Debtor held not to be an absconder. As to fraudulent concealment.

The burden was upon the plaintiff to prove that his action was brought within the time prescribed by the statute. He endeavored to do so by showing that he was ignorant of the defendant’s place of residence until a short time before the commencement of this action. That was not sufficient to show that the defendant fraudulently absconded from another state to this When he first left the state of North Carolina, the plaintiff had no cause of action against him. The breaking jail in North Carolina and returning to his home in South Carolina was not fraudulently absconding. He was not a resident of the former state at that time, and was held there forcibly and against his will. His residence was then in the latter state. There was no evidence that he fraudulently absconded from the state of South Carolina to this state.

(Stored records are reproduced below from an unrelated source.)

(** [Logger::get], with a bound on the depth of the recursion. The result
    is [None] when an exception leaves the call or the bound is reached;
    otherwise the tree afterwards and the pointer returned ([None] for
    [nullptr]). The sum [delim_index + 1] is an [int]. *)
Fixpoint get_rec (fuel : nat) (this_ptr : ptr) (logger_name : string) (this : Logger)
  : option (Logger * option ptr) :=
  match fuel with
  | O => None
  | Datatypes.S fuel' =>
      let delim_index := int_of (string_find logger_name slash) in
      head ← string_substr logger_name 0 (size_t_of delim_index);
      let this := ensure_child this_ptr head this in
      if decide (size_t_of delim_index = npos) then
        match children this !! head with
        | Some _ => Some (this, Some (this_ptr ++ [head]))
        | None => Some (this, None)
        end
      else
        tail ← string_erase logger_name 0 (size_t_of (int_of (delim_index + 1)));
        match children this !! head with
        | Some child =>
            '(child', r) ← get_rec fuel' (this_ptr ++ [head]) tail child;
            Some (set_children this (<[head := child']> (children this)), r)
        | None => Some (this, None)
        end
  end.

(** Each call down the tree consumes at least one character of the name. *)
Definition Logger_get (this_ptr : ptr) (logger_name : string) (this : Logger)
  : option (Logger * option ptr) :=
  get_rec (Datatypes.S (String.length logger_name)) this_ptr logger_name this.

(** [logging::get]: resolution from the root logger. *)
Definition get (logger_name : string) (root_logger : Logger)
  : option (Logger * option ptr) :=
  Logger_get [] logger_name root_logger.

(** [Sink::subscribe] and [Sink::unsubscribe] on a logger pointer; [self] is
    what [weak_from_this()] gives. [None]: the pointer leads nowhere, or
    the behaviour is undefined. *)
Definition subscribe (self : weak_ptr) (logger : ptr) (root_logger : Logger)
  : option Logger :=
  match node_at logger root_logger with
  | Some _ => Some (update_at logger (attach_sink self) root_logger)
  | None => None
  end.

Definition unsubscribe (self : weak_ptr) (logger : ptr) (root_logger : Logger)
  : option Logger :=
  match node_at logger root_logger with
  | Some this =>
      this' ← deattach_sink self this;
      Some (update_at logger (fun _ => this') root_logger)
  | None => None
  end.

(** [Sink::subscribe(string)] and [Sink::unsubscribe(string)]. *)
Definition subscribe_path (self : weak_ptr) (logger : string) (root_logger : Logger)
  : option Logger :=
  '(root', r) ← get logger root_logger;
  p ← r;
  subscribe self p root'.

Definition unsubscribe_path (self : weak_ptr) (logger : string) (root_logger : Logger)
  : option Logger :=
  '(root', r) ← get logger root_logger;
  p ← r;
  unsubscribe self p root'.

(** ** Notions used in the statements *)

(** The call event of a filter. *)
Definition call_of (log : Log) (f : Filter) : Event := FilterCall (filter_addr f) log.

(** The members of a chain that are asked: all up to the first that
    rejects, that one included. *)
Definition asked (log : Log) (fl : list Filter) : list Filter :=
  take (Datatypes.S (find_if (fun f => negb (accepts f log)) fl)) fl.

(** A weak reference resolves. *)
Definition live {S} (heap : Heap S) (p : weak_ptr) : Prop := is_Some (lock heap p).

#[global] Instance live_dec {S} (heap : Heap S) (p : weak_ptr) : Decision (live heap p).
Proof. unfold live. apply _. Defined.

(** What a node holds itself: its members, with the keys of its children
    in place of the subtrees. *)
Definition fields (l : Logger) : option ptr * string * bool * gset string * list weak_ptr :=
  (parent l, name l, propagate l, dom (children l), sinks l).

(** A record, a filter that rejects every record, and a chain of it. *)
Definition rec0 : Log := mkLog "/app" 0%float INFO "start".
Definition reject_all : Filter := mkFilter 7 (fun _ => false).
Definition chain0 : Filterer := mkFilterer [Some reject_all].

(** A small tree: the root, its child [app] and the sinks alive. Of the
    four entries of [app], the second has been destroyed and the third
    is empty. *)
Definition zmq0 : Sink := mkSink (mkFilterer []) (ZMQPubSink "tcp://*:5555" "log").
Definition print0 : Sink := mkSink chain0 (PrintSink false).
Definition heap0 : Heap Sink := {[ 1%nat := zmq0; 3%nat := print0 ]}.
Definition app0 : Logger :=
  mkLogger (Some []) "/app" true ∅ [Owned 1; Owned 2; EmptyPtr; Owned 3].
Definition root0 : Logger := mkLogger None "" true {[ "app" := app0 ]} [Owned 2].

(** A node without children that holds the given sinks. *)
Definition leaf (s : list weak_ptr) : Logger := mkLogger None "" true ∅ s.

(** [n'] is the node [n] later on: the same members, and at least the
    children it had. *)
Definition keeps (n n' : Logger) : Prop :=
  parent n' = parent n /\ name n' = name n /\ propagate n' = propagate n
  /\ sinks n' = sinks n /\ dom (children n) ⊆ dom (children n').

(** [t'] is the tree [t] later on: every node of [t] is kept, and every
    node that is new has no sinks. *)
Definition grows (t t' : Logger) : Prop :=
  (forall q n, node_at q t = Some n -> exists n', node_at q t' = Some n' /\ keeps n n')
  /\ (forall q n', node_at q t' = Some n' -> node_at q t = None -> sinks n' = []).

(** The number of nodes of a tree, and the entries of a vector that
    [deattach_sink] is to keep. *)
Fixpoint Logger_size (l : Logger) : nat :=
  Datatypes.S (map_fold (fun _ c acc => (Logger_size c + acc)%nat) 0%nat (children l)).

Definition others (sink : weak_ptr) (s : list weak_ptr) : list weak_ptr :=
  filter (fun x => equals sink x = false) s.

(** The node holds exactly one entry of the sink. *)
Definition once (sink : weak_ptr) (n : Logger) : Prop :=
  (length (others sink (sinks n)) + 1 = length (sinks n))%nat.

(** The entries of a chain that [remove_filter] is to keep. *)
Definition other_filters (flt : shared_ptr Filter) (fs : list (shared_ptr Filter))
  : list (shared_ptr Filter) :=
  filter (fun g => shared_ptr_eq g flt = false) fs.

(** The escape sequence that ends a coloured level name. *)
Definition color_reset : string := esc +:+ "[0m".

(** Two filters, one that accepts every record and one at the address of
    [reject_all], to build chains from. *)
Definition accept_all : Filter := mkFilter 8 (fun _ => true).

(** A file sink, a heap with it, a record without source and a node
    whose third entry is the file sink. *)
Definition file0 : Sink := mkSink (mkFilterer []) (FileSink "out.log").
Definition heap1 : Heap Sink := {[ 1%nat := zmq0; 4%nat := file0 ]}.
Definition rec_unnamed : Log := mkLog "" 0%float INFO "start".
Definition node1 : Logger := leaf [Owned 1; Owned 2; Owned 4; Owned 2; Owned 1].

(** The naming of a tree whose root is at [this_ptr]: every child is
    named after its parent and its key, and points back to its parent. *)
Definition named (this_ptr : ptr) (t : Logger) : Prop :=
  forall q n k c, node_at q t = Some n -> children n !! k = Some c ->
    name c = name n +:+ "/" +:+ k /\ parent c = Some (this_ptr ++ q).


(** The segments of a name: its parts between the separators, so one
    more than it has separators; the empty name has one empty segment. *)
Fixpoint segments (s : string) : list string :=
  match s with
  | EmptyString => [EmptyString]
  | String a s' =>
      if Ascii.eqb a slash then EmptyString :: segments s'
      else match segments s' with
           | h :: t => String a h :: t
           | [] => [String a EmptyString]
           end
  end.

(** * Properties *)

(** ** The filter chain *)

Lemma filter_loop_chain log fl w :
  filter_loop (Some <$> fl) log w
  = (forallb (fun f => accepts f log) fl, w ++ (call_of log <$> asked log fl), Returned).
Proof.
  revert w. induction fl as [|f fl IH]; intros w; simpl.
  - by rewrite app_nil_r.
  - unfold asked. simpl. destruct (accepts f log) eqn:Hf; simpl.
    + rewrite IH. unfold asked. by rewrite <- app_assoc.
    + done.
Qed.

(** C6. For every chain of filters and every record, [Filterer::filter]
    returns the conjunction of what the members answer, and true exactly
    when every member accepts; the members it calls are, in order, those
    up to the first that rejects and none after it; the empty chain
    accepts and calls nothing. *)
Theorem Filterer_filter_conjunction (log : Log) (fl : list Filter) (w : World) :
  Filterer_filter (mkFilterer (Some <$> fl)) log w
  = (forallb (fun f => accepts f log) fl, w ++ (call_of log <$> asked log fl), Returned)
  /\ (forallb (fun f => accepts f log) fl = true <-> Forall (fun f => accepts f log = true) fl)
  /\ (forallb (fun f => accepts f log) fl = false <->
      exists pre f post, fl = pre ++ f :: post
        /\ Forall (fun g => accepts g log = true) pre
        /\ accepts f log = false
        /\ asked log fl = pre ++ [f])
  /\ Filterer_filter (mkFilterer []) log w = (true, w, Returned).
Proof.
  split; [apply filter_loop_chain|].
  split; [rewrite forallb_forall, Forall_forall; split; intros H x Hx;
          apply H; by apply list_elem_of_In|].
  split; [|reflexivity].
  induction fl as [|f fl IH]; simpl.
  - split; [discriminate|]. intros (pre & f & post & H & _). by destruct pre.
  - destruct (accepts f log) eqn:Hf; simpl.
    + rewrite IH. split.
      * intros (pre & g & post & -> & Hpre & Hg & Ha).
        exists (f :: pre), g, post. repeat split; [by constructor|done|].
        unfold asked in *. simpl. rewrite Hf. simpl. by f_equal.
      * intros (pre & g & post & Heq & Hpre & Hg & Ha).
        destruct pre as [|f' pre]; simplify_eq/=; [congruence|].
        exists pre, g, post. repeat split; [by inversion Hpre|done|].
        unfold asked in *. simpl in Ha. rewrite Hf in Ha. simpl in Ha. by simplify_eq.
    + split; [|done]. intros _. exists [], f, fl. repeat split; [constructor|done|].
      unfold asked. simpl. rewrite Hf. simpl. by rewrite take_0.
Qed.

(** C10. [Filterer::clear_filters] removes nothing: the chain is the one
    before, and [filter] answers and does afterwards what it did before. *)
Theorem clear_filters_keeps_chain (this : Filterer) (log : Log) (w : World) :
  filters (clear_filters this) = filters this
  /\ Filterer_filter (clear_filters this) log w = Filterer_filter this log w.
Proof. split; reflexivity. Qed.

(** ** The sinks of the repository *)

(** [PrintSink::handle] asks its chain first and writes nothing once the
    chain has rejected the record. *)
Lemma PrintSink_handle_rejected filterer with_color log w w' :
  Filterer_filter filterer log w = (false, w', Returned) ->
  PrintSink_handle filterer with_color log w = (w', Returned).
Proof. intros H. unfold PrintSink_handle. by rewrite H. Qed.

But plaintiff says that section 4846 of Sandels& Hill’s Digest provides: “If any person, by leaving the county, absconding, or concealing himself, or any other improper act of his own, prevent the commencement of any action in this act specified, such action may be commenced within the times respectively limited, after the commencement of such action shall have ceased to be so prevented;” and that the defendant concealed himself. The facts relied on to show concealment, if true, occurred four or five years before his right of action upon the judgment sued on accrued, and for that reason were insufficient to extend the time for bringing- suit. Richardson v. Cogswell, 47 Ark. 170; Denton v. Brownlee, 24 Ark. 556.

The judgment of the circuit court is therefore reversed, and final judgment will be entered here in favor of the defendant.